Técnicamente una no hit run no debería llevar escudo (imagino), pero esta captura es tan rematadamente fea que no he podido evitar colgarla

Independientemente de su origen y el estrato comercial en el que se manifieste, lo cierto es que la libertad del jugador para jugar como le salga de las narices es algo mucho más amplio de lo que solemos asumir. Decía el autor de Save The Date que la forma correcta de obtener un final feliz era abandonar la partida antes de que se destara el desastre o no empezarla en absoluto. Todo el mundo puede decidir no ver una película de terror para que sus víctimas no sufran, pero solo un videojugador puede optar por terminar su aventura después de pasarse un nivel o (y en esta disyuntiva está la clave) tras haber caído por un precipicio. Todas las obras corren el riesgo de crecer por derroteros que su autor no contemplaba, por mucho que esos caminos le horroricen o contradigan su intención.
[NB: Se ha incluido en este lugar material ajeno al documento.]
(** X15.  On a word with no empty phone the diphthongization returns; it
    merges a phone with the next one or keeps it, so the output is not
    longer than the input and not shorter than half of it; and a word
    with none of j, h, G, w after its first phone is returned as it
    is. *)
Theorem me_diphthongization_shape :
  forall pron : list Phone,
    Forall (fun p => p <> "") pron ->
    exists out,
      me_diphthongization pron = Ok out /\
      length out <= length pron /\
      length pron <= 2 * length out /\
      ((forall i y, 0 < i -> nth_error pron i = Some y -> Py.mem y glides = false) ->
       out = pron).
Proof.
  intros pron Hne. apply Forall_nonempty_ne in Hne.
  destruct (me_diphthongization_loop_shape pron Hne (length pron) 0 [])
    as (rest & Hrun & Hle & Hge & Hid); [lia|].
  exists rest. unfold me_diphthongization. rewrite Hrun.
  repeat split; try lia. exact Hid.
Qed.

Lemma me_diphthongization_shape_witness :
  exists out,
    me_diphthongization ["d"; "ae"; "j"; "e"; "s"] = Ok out /\
    length out <= length ["d"; "ae"; "j"; "e"; "s"] /\
    length ["d"; "ae"; "j"; "e"; "s"] <= 2 * length out /\
    ((forall i y, 0 < i -> nth_error ["d"; "ae"; "j"; "e"; "s"] i = Some y ->
                  Py.mem y glides = false) ->
     out = ["d"; "ae"; "j"; "e"; "s"]).
Proof.
  apply (me_diphthongization_shape ["d"; "ae"; "j"; "e"; "s"]).
  repeat constructor; discriminate.
Defined.

(* ===================================================================== *)
(** ** How many spellings, and which exceptions *)

(** X16.  [generate_spelling] returns one spelling for each accepted
    partition, up to five. *)
Theorem generate_spelling_count :
  forall (m : p2g_model) (pron : list Phone) (final_e : bool) (out : list string),
    generate_spelling m pron final_e = Ok out ->
    length out =
    Nat.min 5 (length (filter (covered m) (pron_breaker (normalize pron)))).
Proof.
  intros m pron final_e out H. unfold generate_spelling in H.
  apply bind_Ok_inv in H as (spellings & Hloop & Hout).
  assert (E : out = map fst (firstn 5 (Py.sorted_desc snd Qltb spellings)))
    by (inversion Hout; reflexivity).
  clear Hout. subst out.
  apply score_loop_Ok in Hloop as (new & -> & Hall).
  apply Forall2_length in Hall. rewrite Hall.
  rewrite length_map, length_firstn. cbn [app].
  now rewrite (Permutation_length (sorted_desc_perm _ _ snd Qltb new)).
Qed.

Lemma generate_spelling_count_witness :
  length ["fathe"; "fathe"; "faythe"; "faythe"] =
  Nat.min 5 (length (filter (covered model_feIT)
                            (pron_breaker (normalize ["f"; "e"; "T"])))).
Proof.
  apply (generate_spelling_count model_feIT ["f"; "e"; "T"] true).
  vm_compute. reflexivity.
Defined.















(* ===================================================================== *)
(** ** [generate_entry]: naming the root, the suffix, the transcriptions *)

Lemma find_rev_last {A : Type} (f : A -> bool) (l : list A) x :
  find f (rev l) = Some x ->
  exists pre post,
    l = pre ++ x :: post /\ f x = true /\ forall y, In y post -> f y = false.
Proof.
  induction l as [|a l IH] using rev_ind; [discriminate|].
  rewrite rev_app_distr. cbn [rev app find]. destruct (f a) eqn:Ea.
  - intros [= <-]. exists l, []. repeat split; auto. intros ? [].
  - intros H. destruct (IH H) as (pre & post & -> & Hx & Hpost).
    exists pre, (post ++ [a]). rewrite <- app_assoc. repeat split; auto.
    intros y Hy. apply in_app_or in Hy as [Hy|[<-|[]]]; auto.
Qed.

Lemma find_rev_none {A : Type} (f : A -> bool) (l : list A) :
  find f (rev l) = None <-> forall y, In y l -> f y = false.
Proof.
  split.
  - intros H y Hy. apply (find_none f (rev l) H). now apply in_rev in Hy.
  - intros H. destruct (find f (rev l)) as [x|] eqn:E; [|reflexivity].
    apply find_some in E as [Hin Hx]. apply in_rev in Hin.
    rewrite (H x Hin) in Hx. discriminate.
Qed.

Lemma In_get {V : Type} (d : Py.dict V) k v :
  In (k, v) d -> exists v', Py.get d k = Some v'.
Proof.
  induction d as [|[k' v'] d IH]; intros Hin; [destruct Hin|].
  cbn [Py.get]. destruct (String.eqb_spec k k') as [->|Hne]; [eauto|].
  destruct Hin as [[= -> ->]|Hin]; [contradiction | auto].
Qed.

Lemma index_lookup_last (key : root_entry -> string) (roots : Py.dict root_entry) k t :
  option_map fst (find (fun kv => String.eqb (key (snd kv)) k) (rev roots)) = Some t ->
  exists pre e post,
    roots = pre ++ (t, e) :: post /\ key e = k /\
    forall kv, In kv post -> key (snd kv) <> k.
Proof.
  destruct (find _ (rev roots)) as [[t' e]|] eqn:E; [|discriminate].
  intros [= <-]. apply find_rev_last in E as (pre & post & -> & He & Hpost).
  exists pre, e, post. split; [reflexivity|]. split.
  - now apply String.eqb_eq in He.
  - intros kv Hkv. apply String.eqb_neq. exact (Hpost kv Hkv).
Qed.

Lemma index_lookup_none (key : root_entry -> string) (roots : Py.dict root_entry) k :
  option_map fst (find (fun kv => String.eqb (key (snd kv)) k) (rev roots)) = None <->
  forall kv, In kv roots -> key (snd kv) <> k.
Proof.
  destruct (find _ (rev roots)) as [x|] eqn:E; cbn [option_map].
  - split; [discriminate|]. intros H. apply find_some in E as [Hin Hx].
    apply in_rev in Hin. apply String.eqb_eq in Hx. now destruct (H x Hin).
  - split; [|reflexivity]. intros _ kv Hkv. apply String.eqb_neq.
    exact (proj1 (find_rev_none _ roots) E kv Hkv).
Qed.

Lemma resolve_root_key roots draw tok t :
  resolve_root roots draw tok = Ok (Some t) -> exists e, Py.get roots t = Some e.
Proof.
  unfold resolve_root. destruct (String.eqb tok "").
  - intros H. apply bind_Ok_inv in H as (t' & Hitem & [= ->]).
    unfold random_choice, Py.item in Hitem.
    destruct (nth_error (map fst roots) _) eqn:E; [|discriminate].
    injection Hitem as ->. apply nth_error_In, in_map_iff in E as ([t' e] & <- & Hin).
    exact (In_get roots t' e Hin).
  - destruct (Py.has roots tok) eqn:Hhas; cbn [negb].
    + intros [= <-]. now apply has_get.
    + destruct (xsampa_pie_roots roots tok) as [t'|] eqn:Ex.
      * intros [= ->]. apply index_lookup_last in Ex as (pre & e & post & -> & _).
        apply (In_get _ t e). apply in_or_app. right. now left.
      * intros [= Hen]. apply index_lookup_last in Hen as (pre & e & post & -> & _).
        apply (In_get _ t e). apply in_or_app. right. now left.
Qed.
Me imagino que Salinger no pretendía que su Guardián entre el centeno se convirtiera en la biblia de tantos zumbados, pero así fueron las cosas. Probablemente sea un mal ejemplo, porque muchos de esos caminos llevan a lugares fantásticos, pero así queda claro el contraste entre dos esferas siempre presentes en toda forma de expresión artística. Sentido y significado bailan sin cesar hacia delante, encontrando y separando sus caminos sin un motivo claro. Desde luego, no creo que mi amigo y yo tuviésemos un buen motivo para explotar a los pobres lemmings en interminables tracas kamikazes. Y si los autores hubieran venido a decirnos que esa no era su intención al diseñar el juego, seguramente empezásemos a reventarlos con más ahínco. Solo porque podíamos.

2 comentarios sobre “El placer de jugar mal

  1. Creo que la aplicación más célebre del «jugar mal» que conozco es el reto «Nuzlocke» en juegos de pokémon. Un reto que se popularizó por el webcomic de un tío que se iba inventado una desternillante historia paralela (así como tú y vuestro amigo hacían) a medida que progresaba en el juego siguiendo estrictamente sus reglas autoimpuestas (básicamente era deshacerse permanentemente de los pokémon que caían derrotados en batalla, en plan roguelike, y solo poder capturar el primer pokémon que le apareciera por área). Huelga mencionar que se inspiró en Lost (aquellos años cuando era popular) para darle chispa a su historia paralela, por eso es conocido como «Nuzlocke».

    1. No lo conocía, pero sí, justo eso es lo que hacíamos jaja. En cuanto al aspecto de la dificultad y los autoretos, alguna vez he llegado a intentar algo así con juegos a los que he rejugado mucho (como Dragon Age o Blade), pero suelo cansarme enseguida.